▸ **TASK DATA**
(** *** The construct with an empty body, after other text *)

Lemma ends_open_tail c s : ends_open (c :: s) = false -> ends_open s = false.
Proof.
  cbn [ends_open]. intros H. now apply orb_false_elim in H.
Qed.

Lemma ends_open_suffix a r : ends_open (a ++ r) = false -> ends_open r = false.
Proof.
  induction a as [|c a IH]; intros H; [exact H|].
  apply IH. now apply (ends_open_tail c).
Qed.

Lemma ends_open_here s :
  startswith block_head s = true ->
  forallb not_gt (skipn 12 s) = true -> ends_open s = true.
Proof.
  intros H1 H2. destruct s as [|c s]; cbn [ends_open]; now rewrite H1, H2.
Qed.

Lemma closed_head_has_gt u2 :
  ends_open (block_head ++ u2) = false -> forallb not_gt u2 = false.
Proof.
  intros H. destruct (forallb not_gt u2) eqn:E; [|reflexivity].
  rewrite ends_open_here in H; [discriminate H| |].
  - apply startswith_spec. now exists u2.
  - now rewrite (skipn_app_exact block_head u2 12 eq_refl).
Qed.

Lemma sub_before_empty n :
  forall u post,
    length u = n -> ends_open u = false ->
    format_keymap_bindings (u ++ str "bindings = <>" ++ post) =
    format_keymap_bindings u ++ str "bindings = <>" ++
    format_keymap_bindings post.
Proof.
  induction n as [n IH] using lt_wf_ind. intros u post Hn Hu.
  destruct u as [|c u].
  - cbn [app].
    change (str "bindings = <>" ++ post)
      with (98 :: (str "indings = <" ++ [gt_sign]) ++ post).
    rewrite sub_skip by apply (block_no_match_empty post).
    rewrite sub_skip_all by (repeat constructor; discriminate).
    reflexivity.
  - destruct (match_at pattern (c :: u)) as [[m r]|] eqn:E.
    + pose proof (block_match_sound _ _ _ E) as (Hb & Hg & Hs).
      assert (E' : match_at pattern ((c :: u) ++ str "bindings = <>" ++ post)
                   = Some (m, r ++ str "bindings = <>" ++ post)).
      { rewrite Hs, Hg, <- !app_assoc. cbn [app].
        rewrite (block_match (group1 m) _ Hb).
        destruct m as [g0 g1]. cbn [group0 group1] in *. now rewrite Hg. }
      rewrite (sub_match _ _ _ E), (sub_match _ _ _ E'), <- app_assoc.
      f_equal. apply (IH (length r)); [|reflexivity|].
      * subst n. rewrite Hs, length_app.
        pose proof (pattern_never_empty _ _ _ E).
        destruct (group0 m); [congruence|simpl; lia].
      * apply (ends_open_suffix (group0 m)). now rewrite <- Hs.
    + assert (E' : match_at pattern ((c :: u) ++ str "bindings = <>" ++ post)
                   = None).
      { destruct (startswith block_head (c :: u)) eqn:Hh;
          [|now apply no_match_before_empty].
        apply startswith_spec in Hh. destruct Hh as (u2 & Hh).
        rewrite Hh in Hu, E |- *.
        pose proof (closed_head_has_gt u2 Hu) as Hgt.
        destruct (split_gt u2) as [Hno|(a & b & -> & Ha)]; [congruence|].
        destruct a as [|x a].
        - rewrite <- app_assoc. cbn [app]. apply block_no_match_empty.
        - rewrite (block_match (x :: a) b) in E; [discriminate E|].
          split; [discriminate|exact Ha]. }
      cbn [app] in E' |- *.
      rewrite (sub_skip _ _ E), (sub_skip _ _ E'). cbn [app]. f_equal.
      apply (IH (length u)); [subst n; simpl; lia|reflexivity|].
      now apply (ends_open_tail c).
Qed.

(** C10, as the script does it: the pattern does not match at
    [bindings = <>], whatever follows it; and unless the construct stands
    after a [bindings = <] that has no [>] between the two, it is written
    back as it is: the text before it and the text after it are transformed
    on their own. *)
Theorem empty_body_untouched (pre post : text) :
  match_at pattern (str "bindings = <>" ++ post) = None /\
  (ends_open pre = false ->
   format_keymap_bindings (pre ++ str "bindings = <>" ++ post) =
   format_keymap_bindings pre ++ str "bindings = <>" ++
   format_keymap_bindings post).
Proof.
  split; [apply (block_no_match_empty post)|].
  intros Hpre. now apply (sub_before_empty (length pre)).
Qed.

(** A block before the construct is rewritten; the construct stays. *)
Lemma empty_body_untouched_witness :
  ends_open (str "bindings = <&kp A>; ") = false /\
  format_keymap_bindings
    (str "bindings = <&kp A>; " ++ str "bindings = <>" ++ str "; x") =
  format_keymap_bindings (str "bindings = <&kp A>; ") ++
  str "bindings = <>" ++ format_keymap_bindings (str "; x").
Proof.
  split; [reflexivity|].
  apply (empty_body_untouched (str "bindings = <&kp A>; ") (str "; x")).
  reflexivity.
Defined.

(** C10, as it is written, fails after an open [bindings = <]: the earlier
    match runs up to the [>] of the construct, and the whole is rewritten
    into an empty grid. *)
Lemma empty_body_swallowed_counterexample :
  format_keymap_bindings (str "bindings = <bindings = <>") =
    str "bindings = <" ++ [bslash; nl] ++ str "        " ++
    [bslash; nl] ++ str "    >" /\
  format_keymap_bindings (str "bindings = <bindings = <>") <>
    str "bindings = <bindings = <>".
Proof.
  split; [vm_compute; reflexivity|]. vm_compute. discriminate.
Qed.

End BlockFacts.

(** ** The checks of the validator *)

Module ValidatorFacts.
Import Regex TextFacts RegexFacts Validator.

(** [findall] returns something exactly when the pattern matches at some
    position of the text. *)
Lemma findall_found r s :
  never_empty r ->
  findall r s <> [] <->
  exists pre suf m rest, s = pre ++ suf /\ match_at r suf = Some (m, rest).
Proof.
  intros Hr. unfold findall. induction s as [|c s IH].
  - rewrite (scan_all_nil r _ _ (never_empty_nil r Hr)). split.
    + congruence.
    + intros (pre & suf & m & rest & E & Hm). symmetry in E.
      apply app_eq_nil in E. destruct E as [_ ->].
      rewrite (never_empty_nil r Hr) in Hm. discriminate.
  - destruct (match_at r (c :: s)) as [[m rest]|] eqn:E.
    + rewrite (scan_all_match r _ _ _ _ _ E (Hr _ _ _ E)). split.
      * intros _. now exists [], (c :: s), m, rest.
      * discriminate.
    + rewrite (scan_all_skip r _ _ _ _ E). cbn [app]. rewrite IH. split.
      * intros (pre & suf & m & rest & -> & Hm).
        now exists (c :: pre), suf, m, rest.
      * intros (pre & suf & m & rest & Es & Hm).
        destruct pre as [|x pre]; cbn [app] in Es.
        -- subst suf. congruence.
        -- injection Es as _ Es. now exists pre, suf, m, rest.
Qed.

Section Unicode.
Variables uni_alnum uni_space : char -> bool.
Variable encodable : char -> bool.

Lemma layer_re_atoms :
  atoms (layer_re uni_alnum uni_space) =
  [Plus (is_word uni_alnum)] ++ lits (str "_layer") ++
  [Star (is_space uni_space); lit lbrace].
Proof. reflexivity. Qed.

Lemma concat_layer_pieces w ws :
  concat (layer_pieces w ws) = w ++ str "_layer" ++ ws ++ [lbrace].
Proof.
  unfold layer_pieces. rewrite !concat_app, concat_singletons.
  cbn [concat]. now rewrite !app_nil_r.
Qed.

Lemma layer_re_never_empty : never_empty (layer_re uni_alnum uni_space).
Proof. apply starts_consuming_never_empty. exact I. Qed.

Lemma layer_match_sound s m rest :
  match_at (layer_re uni_alnum uni_space) s = Some (m, rest) ->
  is_layer_decl uni_alnum uni_space (group0 m) /\ s = group0 m ++ rest.
Proof.
  intros H. apply match_at_sound in H.
  destruct H as (Hs & ps & HF & Hg & _). split; [|assumption].
  rewrite Hg. rewrite layer_re_atoms in HF.
  apply Forall2_app_inv_l in HF.
  destruct HF as (ps1 & ps' & HF1 & HF' & ->).
  apply Forall2_lits in HF'. destruct HF' as (ps2 & -> & HF2).
  inversion HF1 as [|? w ? ? Hw HF1']; subst. inversion HF1'; subst.
  inversion HF2 as [|? ws ? ps3 Hws HF3]; subst.
  inversion HF3 as [|? b ? ps4 Hb HF4]; subst. inversion HF4; subst.
  unfold lit, atom_lang in Hw, Hws, Hb. destruct Hw as [Hne Hw].
  destruct Hb as (c & -> & Hc). apply N.eqb_eq in Hc. subst c.
  exists w, ws. split; [apply (concat_layer_pieces w ws)|].
  now repeat split.
Qed.

Lemma layer_match_complete d post :
  is_layer_decl uni_alnum uni_space d ->
  match_at (layer_re uni_alnum uni_space) (d ++ post) <> None.
Proof.
  intros (w & ws & -> & Hne & Hw & Hws).
  assert (HF : Forall2 atom_lang (atoms (layer_re uni_alnum uni_space))
                       (layer_pieces w ws)).
  { rewrite layer_re_atoms. unfold layer_pieces.
    apply Forall2_app; [constructor; [now split|constructor]|].
    apply Forall2_app.
    - unfold lits. induction (str "_layer") as [|c l IH]; constructor.
      + exists c. split; [reflexivity|apply N.eqb_refl].
      + exact IH.
    - constructor; [exact Hws|]. constructor; [|constructor].
      exists lbrace. now split. }
  pose proof (match_atoms_complete _ _ HF post) as Hc.
  rewrite concat_layer_pieces in Hc. unfold match_at.
  destruct (match_atoms (atoms (layer_re uni_alnum uni_space)) _)
    as [[ps rest]|]; [discriminate|congruence].
Qed.

(** [findall] finds a layer exactly when the text holds a layer
    declaration. *)
Lemma layer_found content :
  findall (layer_re uni_alnum uni_space) content <> [] <->
  has_layer uni_alnum uni_space content.
Proof.
  rewrite (findall_found _ _ layer_re_never_empty). split.
  - intros (pre & suf & m & rest & -> & Hm).
    apply layer_match_sound in Hm. destruct Hm as [Hd ->].
    now exists pre, (group0 m), rest.
  - intros (pre & d & post & -> & Hd).
    pose proof (layer_match_complete d post Hd) as Hm.
    destruct (match_at (layer_re uni_alnum uni_space) (d ++ post))
      as [[m rest]|] eqn:E; [|congruence].
    now exists pre, (d ++ post), m, rest.
Qed.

▸ **EXERCISE AIM**
Answer with an exact copy of the lines from the one containing "- unfold lits." through the end of the entries above, leaving out everything before.

▸ **ANSWER SECTION**
    - unfold lits. induction (str "_layer") as [|c l IH]; constructor.
      + exists c. split; [reflexivity|apply N.eqb_refl].
      + exact IH.
    - constructor; [exact Hws|]. constructor; [|constructor].
      exists lbrace. now split. }
  pose proof (match_atoms_complete _ _ HF post) as Hc.
  rewrite concat_layer_pieces in Hc. unfold match_at.
  destruct (match_atoms (atoms (layer_re uni_alnum uni_space)) _)
    as [[ps rest]|]; [discriminate|congruence].
Qed.

(** [findall] finds a layer exactly when the text holds a layer
    declaration. *)
Lemma layer_found content :
  findall (layer_re uni_alnum uni_space) content <> [] <->
  has_layer uni_alnum uni_space content.
Proof.
  rewrite (findall_found _ _ layer_re_never_empty). split.
  - intros (pre & suf & m & rest & -> & Hm).
    apply layer_match_sound in Hm. destruct Hm as [Hd ->].
    now exists pre, (group0 m), rest.
  - intros (pre & d & post & -> & Hd).
    pose proof (layer_match_complete d post Hd) as Hm.
    destruct (match_at (layer_re uni_alnum uni_space) (d ++ post))
      as [[m rest]|] eqn:E; [|congruence].
    now exists pre, (d ++ post), m, rest.
Qed.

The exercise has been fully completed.